This has a "memory leak"-like problem, I believe.

The new head node still has a reference to the value which has just
been dequeued, which means that it won't be garbage collected.

Yes I suppose:
value = newHead.value;
newHead.value = null;

May be better. However I would think it would be GCd after user releases
value and after head is moved to next node. If head is never moved, then
that one object would live on.
I'm not sure what the benefit of this system where there's always a
sort of "dummy head element" is over just checking whether the head
node reference itself is null. It may be a bit more efficient in the
tail code - but if the cost is bugs, I'd rather take simplicity any day

Yes. I "think" it has to do with concurrency when queue is empty. I still
need to draw this out and walk it very slowly.
I'd also suggest making the nested classes private with internal
members rather than internal with public members. The constructor for
Node would need to be internal, of course.

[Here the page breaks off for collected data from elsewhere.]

(** A first sight of an escrow: no job names it yet. *)
Lemma accounts_ok_escrow J C a ac :
  accounts_ok J C → C !! a = None → ac_chainId ac = chainId ds →
  ac_jobCount ac = 0 → ac_settledJobCount ac = 0 → ac_refundedVolume ac = 0 →
  ac_settledVolume ac = 0 → accounts_ok J (<[a := ac]> C).
Proof.
  intros [Hj He Hl] Ha E0 E1 E2 E3 E4. split; [done | |].
  - intros i x Hi. apply lookup_insert_is_Some'. eauto.
  - intros b bc [[<- <-]|[_ Hb]]%lookup_insert_Some; [|eauto].
    assert (∀ id j, J !! id = Some j → job_agenticCommerce j ≠ a) as Hne.
    { intros id j Hid <-. destruct (He id j Hid). congruence. }
    split; [done | ..]; rewrite msum_other by done; lia.
Qed.

(** A new job, counted by its escrow. *)
Lemma accounts_ok_new J C id j ac ac' :
  accounts_ok J C → J !! id = None → job_ok j → C !! job_agenticCommerce j = Some ac →
  job_settled j = false → job_refundedAmount j = 0 → ac_chainId ac' = ac_chainId ac →
  ac_jobCount ac' = 1 + ac_jobCount ac → ac_settledJobCount ac' = ac_settledJobCount ac →
  ac_refundedVolume ac' = ac_refundedVolume ac → ac_settledVolume ac' = ac_settledVolume ac →
  accounts_ok (<[id := j]> J) (<[job_agenticCommerce j := ac']> C).
Proof.
  intros [Hj He Hl] Hid Hok Ha Hs Hr E0 E1 E2 E3 E4. split.
  - intros i x [[<- <-]|[_ Hi]]%lookup_insert_Some; [done | eauto].
  - intros i x Hi. apply lookup_insert_is_Some'.
    apply lookup_insert_Some in Hi as [[<- <-]|[_ Hi]]; eauto.
  - intros b bc Hb. destruct (decide (b = job_agenticCommerce j)) as [->|Hne].
    + rewrite lookup_insert_eq in Hb. injection Hb as <-. destruct (Hl _ _ Ha).
      split; [congruence | ..]; rewrite msum_insert by done; unfold at_escrow at 1; rewrite decide_True by done;
        unfold w_one at 1 || unfold w_settled at 1 || unfold w_refunded at 1 || unfold w_paid at 1;
        rewrite ?Hs, ?Hr; lia.
    + rewrite lookup_insert_ne in Hb by done. destruct (Hl _ _ Hb).
      split; [done | ..]; rewrite msum_insert by done; unfold at_escrow at 1;
        rewrite decide_False by congruence; lia.
Qed.

(** ** The handlers keep the accounts *)

Definition accounts_hold (s : Store) : Prop := accounts_ok (jobs s) (agenticCommerces s).

Lemma accounts_step s s' id j j' g :
  accounts_hold s → jobs s !! id = Some j →
  jobs s' = <[id := j']> (jobs s) →
  agenticCommerces s' = alter g (job_agenticCommerce j) (agenticCommerces s) →
  job_ok j' → job_agenticCommerce j' = job_agenticCommerce j → moves g j j' → accounts_hold s'.
Proof. intros Hs Hid EJ EC ???. unfold accounts_hold. rewrite EJ, EC. by apply accounts_ok_update. Qed.

Lemma alter_same {A} i (m : gmap string A) : m = alter (λ x, x) i m.
Proof. symmetry. apply map_eq. intros k. by rewrite lookup_alter; case_decide; subst; [rewrite option_fmap_id|]. Qed.

(** A change that moves no counter. *)
Lemma accounts_quiet s s' id j j' :
  accounts_hold s → jobs s !! id = Some j →
  jobs s' = <[id := j']> (jobs s) → agenticCommerces s' = agenticCommerces s →
  (job_status j' = COMPLETED → job_status j = COMPLETED) →
  job_agenticCommerce j' = job_agenticCommerce j → job_providerPayment j' = job_providerPayment j →
  job_refundedAmount j' = job_refundedAmount j → job_settled j' = job_settled j → accounts_hold s'.
Proof.
  intros Hs Hid EJ EC Est Ea Ep Er Es.
  apply (accounts_step s s' id j j' (λ ac, ac)); [done..| | | done |].
  - rewrite EC. apply alter_same.
  - destruct (ok_job _ _ Hs id j Hid) as [O1 O2 O3 O4]. split; rewrite ?Ep, ?Er, ?Es; auto.
  - split; intros; unfold w_settled, w_refunded, w_paid; rewrite ?Ep, ?Er, ?Es; lia.
Qed.

(** What [markSettledIfPaid] does to the job and to the escrow. *)
Definition settles (j : Job) : bool :=
  negb (job_settled j) && bool_decide (job_status j = COMPLETED) && negb (job_providerPayment j =? 0).

Definition settled_job (ev : Event) (j : Job) : Job :=
  if settles j then j <| job_settled := true |> <| job_settledAt := Some (now ev) |> else j.

Definition settled_escrow (ev : Event) (j : Job) (ac : AgenticCommerce) : AgenticCommerce :=
  if settles j then settle_commerce (job_providerPayment j) ev ac else ac.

Agreed. Other ideas are welcome. Cheers!
 
J

Jon Skeet [C# MVP]

William Stacey said:
I posed as an attachment and I see it a txt attachment. What ng reader do
you use?

Gravity. I saw it "inline" but immediately after your text. The first
article didn't have the same problem. In general, I don't think it's
worth adding text files as attachments - just paste them in.
Yes I suppose:
value = newHead.value;
newHead.value = null;

May be better.
Yup.

However I would think it would be GCd after user releases
value and after head is moved to next node. If head is never moved, then
that one object would live on.
Yes.


Yes. I "think" it has to do with concurrency when queue is empty. I still
need to draw this out and walk it very slowly.

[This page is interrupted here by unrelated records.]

(* ===== verification/SgReputation.v ===== *)
(** * Subgraph: the reputation registry's handlers

    Models [packages/subgraph-arc/src/identity/reputation-registry.ts], with
    [feedback.ts] and [feedback-metric-point.ts]. *)

From S2P Require Import Prelude.
From S2P Require Import Js.
From S2P Require Import GraphTs.
From S2P Require Import SgText.
From S2P Require Import SgJson.
From S2P Require Import SgStore.
From S2P Require Import SgFeedbackDocument.
From S2P Require Import SgBufi.

(** Event parameters. *)
Record NewFeedback := {
  nf_agentId : Z; nf_clientAddress : string; nf_feedbackIndex : Z; nf_value : Z;
  nf_valueDecimals : Z; nf_indexedTag1 : string; nf_tag1 : string; nf_tag2 : string;
  nf_endpoint : string; nf_feedbackURI : string; nf_feedbackHash : string
}.
Record FeedbackRevoked := {
  rv_agentId : Z; rv_clientAddress : string; rv_feedbackIndex : Z
}.
Record ResponseAppended := {
  ra_agentId : Z; ra_clientAddress : string; ra_feedbackIndex : Z; ra_responder : string;
  ra_responseURI : string; ra_responseHash : string
}.

Section reputation.
Context `{GraphTs}.
Context (ds : DataSource).

Definition getOrCreateReputationRegistry (addr : string) (timestamp : Z) (s : Store)
    : string * ReputationRegistry :=
  let chain := chainId ds in
  let id := registryEntityId chain addr in
  match reputationRegistries s !! id with
  | Some r => (id, r)
  | None =>
      (id, {| rr_network := network ds; rr_chainId := chain;
              rr_identityRegistry := registryEntityId chain (identityRegistry ds);
              rr_feedbackCount := 0; rr_activeFeedbackCount := 0; rr_responseCount := 0;
              rr_createdAt := toI64 timestamp; rr_updatedAt := 0 |})
  end.

(** [valueDecimals as u8] *)
Definition normalizeValue (value valueDecimals : Z) : BigDecimal :=
  divPow10 value (valueDecimals mod 256).

Definition createFeedbackMetricPoint (timestamp : Z) (registryId agentId tag1 tag2 : string)
    (feedbackCountDelta : Z) (valueDelta : BigDecimal) (s : Store) : Store :=
  s <| feedbackPoints ::= λ l, l ++
    [{| fmp_timestamp := toI64 timestamp; fmp_registry := registryId; fmp_agent := agentId;
        fmp_tag1 := tag1; fmp_tag2 := tag2; fmp_feedbackCountDelta := feedbackCountDelta;
        fmp_valueDelta := valueDelta |}] |>.

(** Who rates: the rater's workspace, whether the rating is verified, the evidence
    and the (unsaved) engagement. *)
Definition ratingEvidence (client agentId : string) (timestamp : Z) (s : Store)
    : option string * bool * option string * option (string * Engagement) :=
  match resolveAgentByWallet client s with
  | None => (None, false, None, None)
  | Some (cid, _) =>
      let '(eid, engagement) := getOrCreateEngagement cid agentId timestamp s in
      if 0 <? en_settledJobCount engagement
      then (Some cid, true, en_lastSettledJob engagement, Some (eid, engagement))
      else (Some cid, false, None, Some (eid, engagement))
  end.

Definition handleNewFeedback (ev : Event) (p : NewFeedback) (s : Store) : wasm Store :=
  let '(rid, registry) := getOrCreateReputationRegistry (address ev) (blockTimestamp ev) s in
  let aid := agentEntityId (rr_chainId registry) (identityRegistry ds) (nf_agentId p) in
  match agents s !! aid with
  | None => mret s
  | Some agent =>
      let s := getOrCreateAccount (nf_clientAddress p) s in
      let '(clientAgent, verified, evidence, engagement) :=
        ratingEvidence (nf_clientAddress p) aid (blockTimestamp ev) s in
      let fid := feedbackEntityId (rr_chainId registry) (address ev) (nf_agentId p)
                   (nf_clientAddress p) (nf_feedbackIndex p) in
      let feedbackURIKind := classifyUri (nf_feedbackURI p) in
      '(documentId, s) ← resolveFeedbackDocument fid (nf_feedbackURI p) feedbackURIKind s;
      let normalizedValue := normalizeValue (nf_value p) (nf_valueDecimals p) in
      let feedback := {|
        fb_registry := rid; fb_agent := aid; fb_client := nf_clientAddress p;
        fb_clientAgent := clientAgent; fb_verified := verified; fb_evidence := evidence;
        fb_feedbackIndex := nf_feedbackIndex p; fb_value := nf_value p;
        fb_valueDecimals := nf_valueDecimals p; fb_normalizedValue := normalizedValue;
        fb_tag1 := nf_tag1 p; fb_tag1Hash := nf_indexedTag1 p; fb_tag2 := nf_tag2 p;
        fb_endpoint := nf_endpoint p; fb_feedbackURI := nf_feedbackURI p;
        fb_feedbackURIKind := feedbackURIKind; fb_feedbackHash := nf_feedbackHash p;
        fb_hasFeedbackHash := negb (isZeroHash (nf_feedbackHash p)); fb_document := documentId;
        fb_isRevoked := false; fb_revokedAt := None; fb_revokedAtBlock := None;
        fb_revokedAtTransaction := None; fb_responseCount := 0; fb_created := stamp ev;
        fb_createdAtLogIndex := logIndex ev |} in
      let s := s <| feedbacks ::= insert fid feedback |> in
      let agent := agent <| ag_feedbackCount ::= Z.add 1 |> <| ag_activeFeedbackCount ::= Z.add 1 |> in
      let agent := if verified : bool then agent <| ag_verifiedFeedbackCount ::= Z.add 1 |> else agent in
      let s := s <| agents ::= insert aid (agent <| ag_updated := stamp ev |>) |> in
      let s := match engagement with
               | None => s
               | Some (eid, e) =>
                   let e := e <| en_feedbackCount ::= Z.add 1 |> in
                   let e := if verified : bool then e <| en_verifiedFeedbackCount ::= Z.add 1 |> else e in
                   s <| engagements ::= insert eid
                     (e <| en_lastFeedbackAt := Some (now ev) |> <| en_updatedAt := now ev |>) |>
               end in
      let s := s <| reputationRegistries ::= insert rid
        (registry <| rr_feedbackCount ::= Z.add 1 |> <| rr_activeFeedbackCount ::= Z.add 1 |>
                  <| rr_updatedAt := now ev |>) |> in
      mret (createFeedbackMetricPoint (blockTimestamp ev) rid aid (nf_tag1 p) (nf_tag2 p) 1
              normalizedValue s)
  end.

(** The loads shared by the two handlers of an existing feedback, each behind its
    null check. *)
Definition onFeedback (ev : Event) (agentId : Z) (client : string) (index : Z) (s : Store)
    (k : string * ReputationRegistry → string * Agent → string * Feedback → Store) : Store :=
  let rid := registryEntityId (chainId ds) (address ev) in
  match reputationRegistries s !! rid with
  | None => s
  | Some registry =>
      let aid := agentEntityId (rr_chainId registry) (identityRegistry ds) agentId in
      match agents s !! aid with
      | None => s
      | Some agent =>
          let fid := feedbackEntityId (rr_chainId registry) (address ev) agentId client index in
          match feedbacks s !! fid with
          | None => s
          | Some feedback => k (rid, registry) (aid, agent) (fid, feedback)
          end
      end
  end.

(** The rater's engagement loses the rating. *)
Definition revokeEngagement (ev : Event) (aid : string) (feedback : Feedback) (s : Store) : Store :=
  match fb_clientAgent feedback with
  | None => s
  | Some cid =>
      match agents s !! cid with
      | None => s
      | Some _ =>
          match engagements s !! engagementId cid aid with
          | None => s
          | Some e =>
              let e := e <| en_feedbackCount ::= Z.add (-1) |> in
              let e := if fb_verified feedback then e <| en_verifiedFeedbackCount ::= Z.add (-1) |>
                       else e in
              s <| engagements ::= insert (engagementId cid aid) (e <| en_updatedAt := now ev |>) |>
          end
      end
  end.

Definition handleFeedbackRevoked (ev : Event) (p : FeedbackRevoked) (s : Store) : Store :=
  onFeedback ev (rv_agentId p) (rv_clientAddress p) (rv_feedbackIndex p) s
    (λ '(rid, registry) '(aid, agent) '(fid, feedback),
      let feedback := feedback <| fb_isRevoked := true |> <| fb_revokedAt := Some (now ev) |>
        <| fb_revokedAtBlock := Some (blockNumber ev) |>
        <| fb_revokedAtTransaction := Some (txHash ev) |> in
      let s := s <| feedbacks ::= insert fid feedback |> in
      let agent := agent <| ag_activeFeedbackCount ::= Z.add (-1) |> in
      let agent := if fb_verified feedback then agent <| ag_verifiedFeedbackCount ::= Z.add (-1) |>
                   else agent in
      let s := revokeEngagement ev aid feedback s in
      let s := s <| agents ::= insert aid (agent <| ag_updated := stamp ev |>) |> in
      let s := s <| reputationRegistries ::= insert rid
        (registry <| rr_activeFeedbackCount ::= Z.add (-1) |> <| rr_updatedAt := now ev |>) |> in
      createFeedbackMetricPoint (blockTimestamp ev) rid aid (fb_tag1 feedback) (fb_tag2 feedback)
        (-1) (bd_neg (fb_normalizedValue feedback)) s).

Definition handleResponseAppended (ev : Event) (p : ResponseAppended) (s : Store) : Store :=
  onFeedback ev (ra_agentId p) (ra_clientAddress p) (ra_feedbackIndex p) s
    (λ '(rid, registry) '(aid, agent) '(fid, feedback),
      let s := getOrCreateAccount (ra_responder p) s in
      let response := {|
        fr_feedback := fid; fr_responder := ra_responder p; fr_responseURI := ra_responseURI p;
        fr_responseURIKind := classifyUri (ra_responseURI p);
        fr_responseHash := ra_responseHash p;
        fr_hasResponseHash := negb (isZeroHash (ra_responseHash p)); fr_log := logOf ev |} in
      let s := s <| responses ::= insert (logId ev) response |> in
      let s := s <| feedbacks ::= insert fid (feedback <| fb_responseCount ::= Z.add 1 |>) |> in
      let s := s <| agents ::= insert aid
        (agent <| ag_responseCount ::= Z.add 1 |> <| ag_updated := stamp ev |>) |> in
      s <| reputationRegistries ::= insert rid
        (registry <| rr_responseCount ::= Z.add 1 |> <| rr_updatedAt := now ev |>) |>).

Inductive reputation_event :=
| ENewFeedback (p : NewFeedback)
| EFeedbackRevoked (p : FeedbackRevoked)
| EResponseAppended (p : ResponseAppended).

Definition reputation_step (ev : Event) (e : reputation_event) (s : Store) : wasm Store :=
  match e with
  | ENewFeedback p => handleNewFeedback ev p s
  | EFeedbackRevoked p => mret (handleFeedbackRevoked ev p s)
  | EResponseAppended p => mret (handleResponseAppended ev p s)
  end.
End reputation.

Certainly when the queue is empty, you'd need to modify both head *and*
tail, which means having both locks (in the right order, of course).
Agreed. Other ideas are welcome. Cheers!

One thing - I suspect you need a call to Interlocked.(Something) to
return Count accurately, too.
 
W

William Stacey [MVP]

Should have posted this. I think this is the latest paper that relates
these queues.
http://citeseer.ist.psu.edu/cache/p...rent_queue_algorithms.pdf/michael96simple.pdf
Right. Unfortunately, there's no guarantee (that I can see) that things
won't change immediately after the test. It's unclear what assumptions
the pseudo-code is making about the memory model. The comments are
unfortunately of the worst kind - they tell you what the code is doing

As they use c, I don't think they make any assumptions of memory model. So
if you program it for the worst case model, then it should work for .net I
would think?
I don't think there are many memory model experts on the group though,
I'm afraid. Valery Pryamikov has shown himself to know a heck of a lot
about concurrency in general, but it's really the .NET memory model
details which need to be analysed here.

Yes. I see you and I have been busy at different places talking about
barriers and Memory models. One of the reasons I did these queues. If we
could prove these out, then we could have a baseline to build on and refer
to (of what to do or what not to do.) Simple is better in general, but when
you have deeper discussions, it would good to have something working such as
the no-lock queue to talk from.
I would say the singleton article we've been commenting on in terms of
memory barriers is a good indication that if there's any debate, just
don't use it!

Agree. But want to get these two working 100% to demonstrate the hoops you
need to jump around when you don't do the simple route. Cheers!
 
W

William Stacey [MVP]

Gravity. I saw it "inline" but immediately after your text. The first
article didn't have the same problem. In general, I don't think it's
worth adding text files as attachments - just paste them in.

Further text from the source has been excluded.